Problem statement:
Copy out the data line by line exactly, from its start to the line bearing "From S2P Require Import GoStrings.", inclusive.

☆ ☆ ☆ ☆

(* ===== verification/EvmGenesis.v ===== *)
(** Genesis and invariants of the EVM module (evm/genesis.go,
    evm/types/genesis.go, evm/types/logs.go, evm/types/storage.go,
    evm/keeper/invariants.go, evm/keeper/statedb.go), in the default mode
    of import and export: the files and databases of the other modes are
    input and output. *)
From S2P Require Import Prelude.
From S2P Require Import Interfaces.
From S2P Require Import GoStrings.
From S2P Require Import Account.
From S2P Require Import StateObject.
From S2P Require Import StateDB.
From S2P Require Import EthMsg.
From S2P Require Import Ante.
From S2P Require Import Transition.
From S2P Require Import EvmKeeper.
From S2P Require Import EvmLists.
Import StateObject StateDB EvmKeeper EvmLists.

(** [AccountKeeper.IterateAccounts] *)
Class AccountIteration (AK C : Type) := IterateAccounts : AK -> list (Account C).
Class AccountIterationLaws (AK C : Type) `{AccountKeeper AK C, AccountIteration AK C} :=
  elem_of_accounts ak acc : AEth acc ∈ IterateAccounts ak <-> GetAccount ak (acc_Address acc) = Some (AEth acc).

(** Of go-ethereum: hexadecimal text, and which EIPs can be activated. *)
Class GenesisText := {
  Address_String : Address -> string;
  HexToAddress : string -> Address;
  FromHex : string -> bytes;
  ValidEip : Z -> bool;
  (** the bytes of the zero [ChainConfig] *)
  MarshalZeroConfig : bytes;
}.

Record GenesisAccount := mkGenesisAccount { ga_Address : string; ga_Code : option bytes; ga_Storage : list State }.
(** A log is a pointer. *)
Record TransactionLogs := mkTransactionLogs { tl_Hash : Hash; tl_Logs : list (option Log) }.
(** The zero configuration, with nil blocks, is [None]. *)
Record GenesisState := mkGenesisState {
  gs_Accounts : list GenesisAccount; gs_TxsLogs : list TransactionLogs;
  gs_ContractDeploymentWhitelist : list bytes; gs_ContractBlockedList : list bytes;
  gs_ChainConfig : option ChainConfig; gs_Params : Params;
}.

Inductive genesis_error :=
  | EZeroAddress | EEmptyCode | EInvalidState (index : nat) | EEmptyStateKey | EDuplicatedAccount (a : string)
  | EEmptyHash | ENilLog | EEmptyLogAddress | EEmptyBlockHash | EZeroBlockNumber | EEmptyTxHash | ETxHashMismatch
  | EDuplicatedLogs (h : Hash) | EInvalidAccount (a : string) (e : genesis_error) | EInvalidLogs (h : Hash) (e : genesis_error)
  | EInvalidLog (index : nat) (e : genesis_error)
  | EUninitializedBlock | EBlankHash | EHashLength (n : nat) | EEip (eip : Z).

Module EvmGenesis.
Section Genesis.
Context {St AK C : Type} `{KVStore St, SdkCoins C, AccountKeeper AK C, Keccak, SdkConfig, ConfigCodec, AccountIteration AK C, GenesisText}.
Context (BlacklistedAddr : Address -> bool).
Abbreviation csdb := (CommitStateDB St AK C).
Abbreviation stores := (Stores St AK).
Implicit Types (s : csdb) (sto : stores).

(** *** storage.go, logs.go, chain_config.go, params.go: validation *)

Definition State_Validate (st : State) : option genesis_error := if (State_Key st =? 0)%N then Some EEmptyStateKey else None.
Fixpoint validate_states (i : nat) (seen : gset Hash) (l : list State) : option genesis_error :=
  match l with
  | [] => None
  | st :: l' =>
      if bool_decide (State_Key st ∈ seen) then Some (EInvalidState i)
      else match State_Validate st with
           | Some e => Some e
           | None => validate_states (S i) ({[State_Key st]} ∪ seen) l'
           end
  end.
Definition Storage_Validate (l : list State) : option genesis_error := validate_states 0 ∅ l.

Definition ValidateLog (log : option Log) : option genesis_error :=
  match log with
  | None => Some ENilLog
  | Some log =>
      if (log_Address log =? 0)%N then Some EEmptyLogAddress
      else if (log_BlockHash log =? 0)%N then Some EEmptyBlockHash
      else if (log_BlockNumber log =? 0)%Z then Some EZeroBlockNumber
      else if (log_TxHash log =? 0)%N then Some EEmptyTxHash else None
  end.
Fixpoint validate_logs (i : nat) (hash : Hash) (l : list (option Log)) : option genesis_error :=
  match l with
  | [] => None
  | log :: l' =>
      match ValidateLog log with
      | Some e => Some (EInvalidLog i e)
      | None =>
          match log with
          | Some lg => if (log_TxHash lg =? hash)%N then validate_logs (S i) hash l' else Some ETxHashMismatch
          | None => Some ENilLog
          end
      end
  end.
Definition TransactionLogs_Validate (tx : TransactionLogs) : option genesis_error :=
  if (tl_Hash tx =? 0)%N then Some EEmptyHash else validate_logs 0 (tl_Hash tx) (tl_Logs tx).

Definition validateHash (hex : string) : option genesis_error :=
  if negb (String.eqb hex "") && is_blank hex then Some EBlankHash
  else
    let lenHex := length (FromHex hex) in
    if (0 <? lenHex) && negb (lenHex =? 32) then Some (EHashLength lenHex) else None.
(** The blocks of a configuration that is not zero are set. *)
Definition ChainConfig_Validate (cc : option ChainConfig) : option genesis_error :=
  match cc with None => Some EUninitializedBlock | Some cc => validateHash (EIP150Hash cc) end.
Fixpoint validateEIPs (eips : list Z) : option genesis_error :=
  match eips with
  | [] => None
  | eip :: rest => if ValidEip eip then validateEIPs rest else Some (EEip eip)
  end.
Definition Params_Validate (p : Params) : option genesis_error := validateEIPs (ExtraEIPs p).

(** *** types/genesis.go *)

Definition GenesisAccount_Validate (ga : GenesisAccount) : option genesis_error :=
  if String.eqb (ga_Address ga) (Address_String 0%N) then Some EZeroAddress
  else if go_len (ga_Code ga) =? 0 then Some EEmptyCode
  else Storage_Validate (ga_Storage ga).
Fixpoint validate_accounts (seen : gset string) (l : list GenesisAccount) : option genesis_error :=
  match l with
  | [] => None
  | acc :: l' =>
      if bool_decide (ga_Address acc ∈ seen) then Some (EDuplicatedAccount (ga_Address acc))
      else match GenesisAccount_Validate acc with
           | Some e => Some (EInvalidAccount (ga_Address acc) e)
           | None => validate_accounts ({[ga_Address acc]} ∪ seen) l'
           end
  end.
Fixpoint validate_txs (seen : gset Hash) (l : list TransactionLogs) : option genesis_error :=
  match l with
  | [] => None
  | tx :: l' =>
      if bool_decide (tl_Hash tx ∈ seen) then Some (EDuplicatedLogs (tl_Hash tx))
      else match TransactionLogs_Validate tx with
           | Some e => Some (EInvalidLogs (tl_Hash tx) e)
           | None => validate_txs ({[tl_Hash tx]} ∪ seen) l'
           end
  end.
Definition GenesisState_Validate (gs : GenesisState) : option genesis_error :=
  match validate_accounts ∅ (gs_Accounts gs) with
  | Some e => Some e
  | None =>
      match validate_txs ∅ (gs_TxsLogs gs) with
      | Some e => Some e
      | None => match ChainConfig_Validate (gs_ChainConfig gs) with Some e => Some e | None => Params_Validate (gs_Params gs) end
      end
  end.
Definition DefaultMaxGasLimitPerTx : Z := 30000000.
Definition DefaultParams : Params := mkParams false false [] false false DefaultMaxGasLimitPerTx.
Definition DefaultGenesisState : GenesisState :=
  mkGenesisState [] [] [] [] (Some Transition.DefaultChainConfig) DefaultParams.

(** *** keeper.go, keeper_direct.go, keeper/statedb.go *)

Definition GetAccountStorage sto (address : Address) : res (list State) :=
  fst <$> ForEachStorage (open sto : csdb) address (fun key value storage => (false, storage ++ [NewState key value])) [].
Definition SetStateDirectly (kv : St) (addr : Address) (key value : Hash) : St :=
  kv_set kv (AddressStoragePrefix addr ++ Hash_Bytes key) (Hash_Bytes value).
Definition Keeper_GetBalance sto addr : res Z := fst <$> GetBalance (open sto : csdb) addr.
Definition Keeper_GetCode sto addr : res (option bytes) := fst <$> GetCode (open sto : csdb) addr.
Definition Keeper_GetState sto addr (hash : Hash) : res Hash := fst <$> GetState (open sto : csdb) addr hash.
(** The error of [Finalise] is dropped. *)
Definition finalised s : res stores := '(_, s) ← Finalise BlacklistedAddr false s; Ret (close s).
Definition Keeper_SetBalance sto addr (amount : Z) : res stores := s ← SetBalance (open sto) addr amount; finalised s.
Definition Keeper_SetNonce sto addr (nonce : Z) : res stores := s ← SetNonce (open sto) addr nonce; finalised s.

(** *** genesis.go *)

Definition import_account (account : GenesisAccount) s : res csdb :=
  let address := HexToAddress (ga_Address account) in
  match GetAccount (accounts s) address with
  | None => Panic (PanicMsg "account not found")
  | Some (AOther _) => Panic (PanicMsg "account must be an EthAccount")
  | Some (AEth acc) =>
      let evmBalance := AmountOf (acc_Coins acc) DefaultBondDenom in
      s ← SetNonce s address (acc_Sequence acc);
      s ← SetBalance s address evmBalance;
      s ← (match ga_Code account with Some code => SetCode s address (Some code) | None => Ret s end);
      Ret (s <| kvstore := foldl (fun kv st => SetStateDirectly kv address (State_Key st) (State_Value st)) (kvstore s) (ga_Storage account) |>)
  end.
Fixpoint import_accounts (l : list GenesisAccount) s : res csdb :=
  match l with [] => Ret s | account :: l' => s ← import_account account s; import_accounts l' s end.
Definition InitGenesis (data : GenesisState) sto : res stores :=
  let s := open (mkStores _ _ (sto_kv sto) (sto_ak sto) (gs_Params data)) : csdb in
  s ← import_accounts (gs_Accounts data) s;
  let s := SetContractDeploymentWhitelist s (gs_ContractDeploymentWhitelist data) in
  let s := SetContractBlockedList s (gs_ContractBlockedList data) in
  '(_, err, s) ← Commit BlacklistedAddr false s;
  match err with
  | Some _ => Panic (PanicMsg "Commit")
  | None =>
      '(err, s) ← Finalise BlacklistedAddr false s;
      match err with
      | Some _ => Panic (PanicMsg "Finalise")
      | None =>
          let sto := close s in
          Ret (mkStores _ _ (match gs_ChainConfig data with
                             | Some config => SetChainConfig (sto_kv sto) config
                             | None => kv_set (sto_kv sto) (KeyPrefixChainConfig ++ []) MarshalZeroConfig
                             end)
                 (sto_ak sto) (sto_ps sto))
      end
  end.

Fixpoint export_accounts sto (l : list (Account C)) s : res (list GenesisAccount * csdb) :=
  match l with
  | [] => Ret ([], s)
  | AOther _ :: l' => export_accounts sto l' s
  | AEth ethAccount :: l' =>
      let addr := Account.EthAddress ethAccount in
      '(code, s) ← GetCode s addr;
      storage ← GetAccountStorage sto addr;
      '(rest, s) ← export_accounts sto l' s;
      Ret (mkGenesisAccount (Address_String addr) code storage :: rest, s)
  end.
Definition ExportGenesis sto : res GenesisState :=
  '(ethGenAccounts, s) ← export_accounts sto (IterateAccounts (sto_ak sto)) (open sto);
  config ← GetChainConfig (sto_kv sto);
  Ret (mkGenesisState ethGenAccounts [] (GetContractDeploymentWhitelist s) (GetContractBlockedList s) config (sto_ps sto)).

(** *** keeper/invariants.go: the number of mismatches decides *)
Fixpoint count_mismatches (matches : csdb -> EthAccount C -> res (bool * csdb)) (l : list (Account C)) s : res nat :=
  match l with
  | [] => Ret 0
  | AOther _ :: l' => count_mismatches matches l' s
  | AEth ethAccount :: l' =>
      '(ok, s) ← matches s ethAccount;
      n ← count_mismatches matches l' s;
      Ret (if ok : bool then n else S n)
  end.
Definition balance_matches s (acc : EthAccount C) : res (bool * csdb) :=
  '(evmBalance, s) ← GetBalance s (Account.EthAddress acc);
  Ret ((evmBalance =? AmountOf (acc_Coins acc) DefaultBondDenom)%Z, s).
Definition nonce_matches s (acc : EthAccount C) : res (bool * csdb) :=
  '(evmNonce, s) ← GetNonce s (Account.EthAddress acc);
  Ret ((evmNonce =? acc_Sequence acc)%Z, s).
Definition BalanceInvariant sto : res bool :=
  count ← count_mismatches balance_matches (IterateAccounts (sto_ak sto)) (open sto); Ret (negb (count =? 0)).
Definition NonceInvariant sto : res bool :=
  count ← count_mismatches nonce_matches (IterateAccounts (sto_ak sto)) (open sto); Ret (negb (count =? 0)).

End Genesis.
End EvmGenesis.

☆ ☆ ☆ ☆

Reply:
(* ===== verification/EvmGenesis.v ===== *)
(** Genesis and invariants of the EVM module (evm/genesis.go,
    evm/types/genesis.go, evm/types/logs.go, evm/types/storage.go,
    evm/keeper/invariants.go, evm/keeper/statedb.go), in the default mode
    of import and export: the files and databases of the other modes are
    input and output. *)
From S2P Require Import Prelude.
From S2P Require Import Interfaces.
From S2P Require Import GoStrings.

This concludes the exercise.